Saved entries
(** C7.  On any table and with no database failure,
    [qs = objects.all(); qs.delete()] leaves every record with a non-null
    [deleted_at], so [objects] counts none and [all_objects] counts them
    all; then [qs.restore(all_objects)], on that same query-set object,
    brings the table back to what it was, so every record that was active
    is again returned by [objects]. *)
Theorem delete_then_restore_round_trip (w : World) :
  fault_at w 0 = None → fault_at w 1 = None → fault_at w 2 = None →
  ∃ qs1 w1 w2,
    call_delete None (manager_all SoftDeleteModel.objects, w)
      = (Return None, (qs1, w1)) ∧
    (∀ k r, db w1 !! k = Some r → row_deleted_at r ≠ None) ∧
    size (models.rows (manager_all SoftDeleteModel.objects) (db w1))
      = 0%nat ∧
    size (models.rows (manager_all SoftDeleteModel.all_objects) (db w1))
      = size (db w) ∧
    call_restore SoftDeleteModel.all_objects (qs1, w1)
      = (Return tt, (set_deleted_item_pks [] qs1, w2)) ∧
    db w2 = db w ∧
    (∀ k r, db w !! k = Some r → row_deleted_at r = None →
            returned_by SoftDeleteModel.objects (db w2) k r).
Proof.
  intros H0 H1 H2.
  unfold SoftDeleteModel.objects, SoftDeleteModel.all_objects.
  set (qs := manager_all mgr_SoftDeleteManager).
  assert (Hdel : ∀ k r, db (soft_deleted_world qs w) !! k = Some r →
                        row_deleted_at r ≠ None).
  { intros k r. simpl. rewrite lookup_update_rows.
    destruct (db w !! k) as [r0|]; simpl; [|done].
    rewrite andb_true_r.
    destruct (bool_decide (row_deleted_at r0 = None)) eqn:Hn; simpl;
      intros [= <-]; [done|].
    by apply bool_decide_eq_false in Hn. }
  assert (Hrestore : ∃ w2,
    SoftDeleteQuerySet.restore mgr_Manager
      (set_deleted_item_pks (matched_pks qs w) qs, soft_deleted_world qs w)
    = (Return tt, (set_deleted_item_pks [] qs, w2)) ∧ db w2 = db w).
  { destruct (matched_pks qs w) as [|p pks] eqn:Hpks.
    - eexists. split; [apply restore_noop; by right|].
      pose proof (restore_undoes_soft_delete w (clock w)) as Hu.
      fold qs in Hu. rewrite Hpks, update_rows_no_keys in Hu. exact Hu.
    - eexists. split.
      + rewrite (restore_run _ _ mgr_Manager (p :: pks));
          [reflexivity|done|done|].
        unfold soft_deleted_world.
        change (fault_at (logged
                  (UPDATE_deleted_at (qs_where qs) (Some (clock w)))
                  (logged (SELECT_pk (qs_where qs)) w)) 0
                = None).
        by rewrite !fault_at_logged.
      + simpl. rewrite <- Hpks. apply restore_undoes_soft_delete. }
  destruct Hrestore as (w2 & Hr & Hdb).
  exists (set_deleted_item_pks (matched_pks qs w) qs),
    (soft_deleted_world qs w), w2.
  split.
  { unfold call_delete, SoftDeleteQuerySet.delete. unfold_monad. simpl.
    fold qs. by rewrite (soft_delete_run qs w H0 H1). }
  split; [exact Hdel|].
  split.
  { apply map_size_empty_iff, map_eq. intros k. rewrite lookup_empty.
    destruct (models.rows qs (db (soft_deleted_world qs w)) !! k)
      as [r|] eqn:Hk; [|done].
    apply lookup_rows_Some in Hk as [Hk Hm].
    apply where_holds_isnull in Hm. by apply Hdel in Hk. }
  split.
  { rewrite rows_all_objects. simpl. apply size_update_rows. }
  split.
  { unfold call_restore. unfold_monad. simpl. exact Hr. }
  split; [exact Hdb|].
  intros k r Hk Hnull. unfold returned_by. rewrite Hdb.
  apply lookup_rows_Some. split; [done|]. by apply where_holds_isnull.
Qed.

Lemma delete_then_restore_round_trip_witness :
  ∃ qs1 w1 w2,
    call_delete None (manager_all SoftDeleteModel.objects, world_abc)
      = (Return None, (qs1, w1)) ∧
    (∀ k r, db w1 !! k = Some r → row_deleted_at r ≠ None) ∧
    size (models.rows (manager_all SoftDeleteModel.objects) (db w1))
      = 0%nat ∧
    size (models.rows (manager_all SoftDeleteModel.all_objects) (db w1))
      = size (db world_abc) ∧
    call_restore SoftDeleteModel.all_objects (qs1, w1)
      = (Return tt, (set_deleted_item_pks [] qs1, w2)) ∧
    db w2 = db world_abc ∧
    (∀ k r, db world_abc !! k = Some r → row_deleted_at r = None →
            returned_by SoftDeleteModel.objects (db w2) k r).
Proof.
  apply (delete_then_restore_round_trip world_abc); reflexivity.
Defined.

(** ** Saving and deleting an instance *)

Lemma set_pk_same obj k : pk obj = Some k → set_pk (Some k) obj = obj.
Proof. destruct obj as [p d f]. simpl. by intros ->. Qed.

(** A save that meets no failure leaves the row of the instance in the
    table, under the key of the instance if it has one. *)
Lemma save_run obj w :
  fault_at w 0 = None → fault_at w 1 = None →
  ∃ k w',
    models.Model_save (obj, w) = (Return tt, (set_pk (Some k) obj, w')) ∧
    (∀ k0, pk obj = Some k0 → k = k0) ∧
    db w' = <[k := row_of obj]> (db w).
Proof.
  intros H0 H1. unfold models.Model_save. unfold_monad. simpl.
  destruct (pk obj) as [k|] eqn:Hpk.
  - exists k. rewrite (execute_ok _ _ H0). simpl.
    destruct (decide (is_Some (db w !! k))) as [Hrow | Hrow]; simpl.
    + eexists. rewrite (set_pk_same _ _ Hpk).
      split; [reflexivity|]. split; [by intros k0 [= ->]|done].
    + rewrite execute_ok by (by rewrite fault_at_logged). simpl.
      eexists. rewrite (set_pk_same _ _ Hpk).
      split; [reflexivity|]. split; [by intros k0 [= ->]|done].
  - exists (models.fresh_pk (db w)). rewrite (execute_ok _ _ H0). simpl.
    eexists. split; [reflexivity|]. split; [done|done].
Qed.


Lemma model_soft_delete_unfold obj w :
  SoftDeleteModel.soft_delete (obj, w)
  = models.Model_save (set_deleted_at (Some (clock w)) obj, w).
Proof. reflexivity. Qed.

Lemma model_restore_unfold obj w :
  SoftDeleteModel.restore (obj, w)
  = models.Model_save (set_deleted_at None obj, w).
Proof. reflexivity. Qed.

Lemma model_delete_run obj w k :
  pk obj = Some k → fault_at w 0 = None →
  models.Model_delete (obj, w)
  = (Return (if decide (is_Some (db w !! k)) then 1%nat else 0%nat),
     (set_pk None obj,
      set_db (delete k (db w)) (logged (DELETE_pk k) w))).
Proof.
  intros Hpk H0. unfold models.Model_delete. unfold_monad. simpl.
  rewrite Hpk. by rewrite (execute_ok _ _ H0).
Qed.

Lemma queryset_delete_run qs w :
  fault_at w 0 = None →
  models.QuerySet_delete qs w
  = (Return (size (models.rows qs (db w))),
     set_db (models.delete_rows (qs_where qs) (db w))
       (logged (DELETE_where (qs_where qs)) w)).
Proof.
  intros H0. unfold models.QuerySet_delete. unfold_monad.
  by rewrite (execute_ok _ _ H0).
Qed.

Lemma missing_row_hidden_from m d k : d !! k = None → hidden_from m d k.
Proof. intros Hk qs _. by apply lookup_rows_None. Qed.
Lemma scan_number_ext rest : delimited rest = true ->
  forall s tok r,
    scan_number s = Some (tok, r) -> scan_number (s ++ rest) = Some (tok, r ++ rest).
Proof.
  intros Hrest s tok r. unfold scan_number.
  destruct (scan_integer s) as [[i r1]|] eqn:Hi; [|discriminate].
  rewrite (scan_integer_ext rest Hrest s i r1 Hi).
  destruct (scan_frac r1) as [f r2] eqn:Hf.
  rewrite (scan_frac_ext rest Hrest r1 f r2 Hf).
  destruct (scan_exp r2) as [e r3] eqn:He.
  rewrite (scan_exp_ext rest Hrest r2 e r3 He).
  now intros [= <- <-].
Qed.

Lemma number_literal_start lit :
  is_number_literal lit = true ->
  exists c t, lit = String c t /\ (is_digit c || Ascii.eqb c "-")%bool = true.
Proof.
  intros H. apply number_literal_whole in H. unfold scan_number in H.
  destruct lit as [|c t]; [discriminate|]. exists c, t. split; [reflexivity|].
  unfold scan_integer in H. destruct (Ascii.eqb c "-"); [now rewrite orb_true_r|].
  unfold scan_int in H. destruct (Ascii.eqb_spec c "0") as [->|]; [reflexivity|].
  destruct (is_digit c); [reflexivity | discriminate].
Qed.

Lemma scan_once_number fuel lit rest :
  is_number_literal lit = true -> delimited rest = true ->
  scan_once (S fuel) (lit ++ rest) = Some (PNum lit, rest).
Proof.
  intros Hlit Hrest.
  pose proof (scan_number_ext rest Hrest lit lit "" (number_literal_whole _ Hlit))
    as Hscan.
  destruct (number_literal_start _ Hlit) as [c [t [-> Hc]]].
  destruct (digit_or_minus_start _ Hc) as [Hq [Hb [Hk [Hn [Ht [Hf _]]]]]].
  cbn [append] in *. cbn [scan_once]. rewrite Hq, Hb, Hk.
  unfold scan_literal. unfold keyword at 1 2 3. cbn [prefix].
  destruct (ascii_dec "n" c) as [E|_]; [now elim Hn|].
  destruct (ascii_dec "t" c) as [E|_]; [now elim Ht|].
  destruct (ascii_dec "f" c) as [E|_]; [now elim Hf|].
  cbn [or_else]. rewrite Hscan. reflexivity.
Qed.

End DecodeFacts.

(** * The decoder never runs out of fuel *)

Module FuelFacts.
Import Text TextFacts Py Json Codec.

• **Problem statement**:
Set down verbatim only the lines between the start of the data above and the line with "- eexists. split.", both boundaries included.

• **Exercise answer**:
(** C7.  On any table and with no database failure,
    [qs = objects.all(); qs.delete()] leaves every record with a non-null
    [deleted_at], so [objects] counts none and [all_objects] counts them
    all; then [qs.restore(all_objects)], on that same query-set object,
    brings the table back to what it was, so every record that was active
    is again returned by [objects]. *)
Theorem delete_then_restore_round_trip (w : World) :
  fault_at w 0 = None → fault_at w 1 = None → fault_at w 2 = None →
  ∃ qs1 w1 w2,
    call_delete None (manager_all SoftDeleteModel.objects, w)
      = (Return None, (qs1, w1)) ∧
    (∀ k r, db w1 !! k = Some r → row_deleted_at r ≠ None) ∧
    size (models.rows (manager_all SoftDeleteModel.objects) (db w1))
      = 0%nat ∧
    size (models.rows (manager_all SoftDeleteModel.all_objects) (db w1))
      = size (db w) ∧
    call_restore SoftDeleteModel.all_objects (qs1, w1)
      = (Return tt, (set_deleted_item_pks [] qs1, w2)) ∧
    db w2 = db w ∧
    (∀ k r, db w !! k = Some r → row_deleted_at r = None →
            returned_by SoftDeleteModel.objects (db w2) k r).
Proof.
  intros H0 H1 H2.
  unfold SoftDeleteModel.objects, SoftDeleteModel.all_objects.
  set (qs := manager_all mgr_SoftDeleteManager).
  assert (Hdel : ∀ k r, db (soft_deleted_world qs w) !! k = Some r →
                        row_deleted_at r ≠ None).
  { intros k r. simpl. rewrite lookup_update_rows.
    destruct (db w !! k) as [r0|]; simpl; [|done].
    rewrite andb_true_r.
    destruct (bool_decide (row_deleted_at r0 = None)) eqn:Hn; simpl;
      intros [= <-]; [done|].
    by apply bool_decide_eq_false in Hn. }
  assert (Hrestore : ∃ w2,
    SoftDeleteQuerySet.restore mgr_Manager
      (set_deleted_item_pks (matched_pks qs w) qs, soft_deleted_world qs w)
    = (Return tt, (set_deleted_item_pks [] qs, w2)) ∧ db w2 = db w).
  { destruct (matched_pks qs w) as [|p pks] eqn:Hpks.
    - eexists. split; [apply restore_noop; by right|].
      pose proof (restore_undoes_soft_delete w (clock w)) as Hu.
      fold qs in Hu. rewrite Hpks, update_rows_no_keys in Hu. exact Hu.
    - eexists. split.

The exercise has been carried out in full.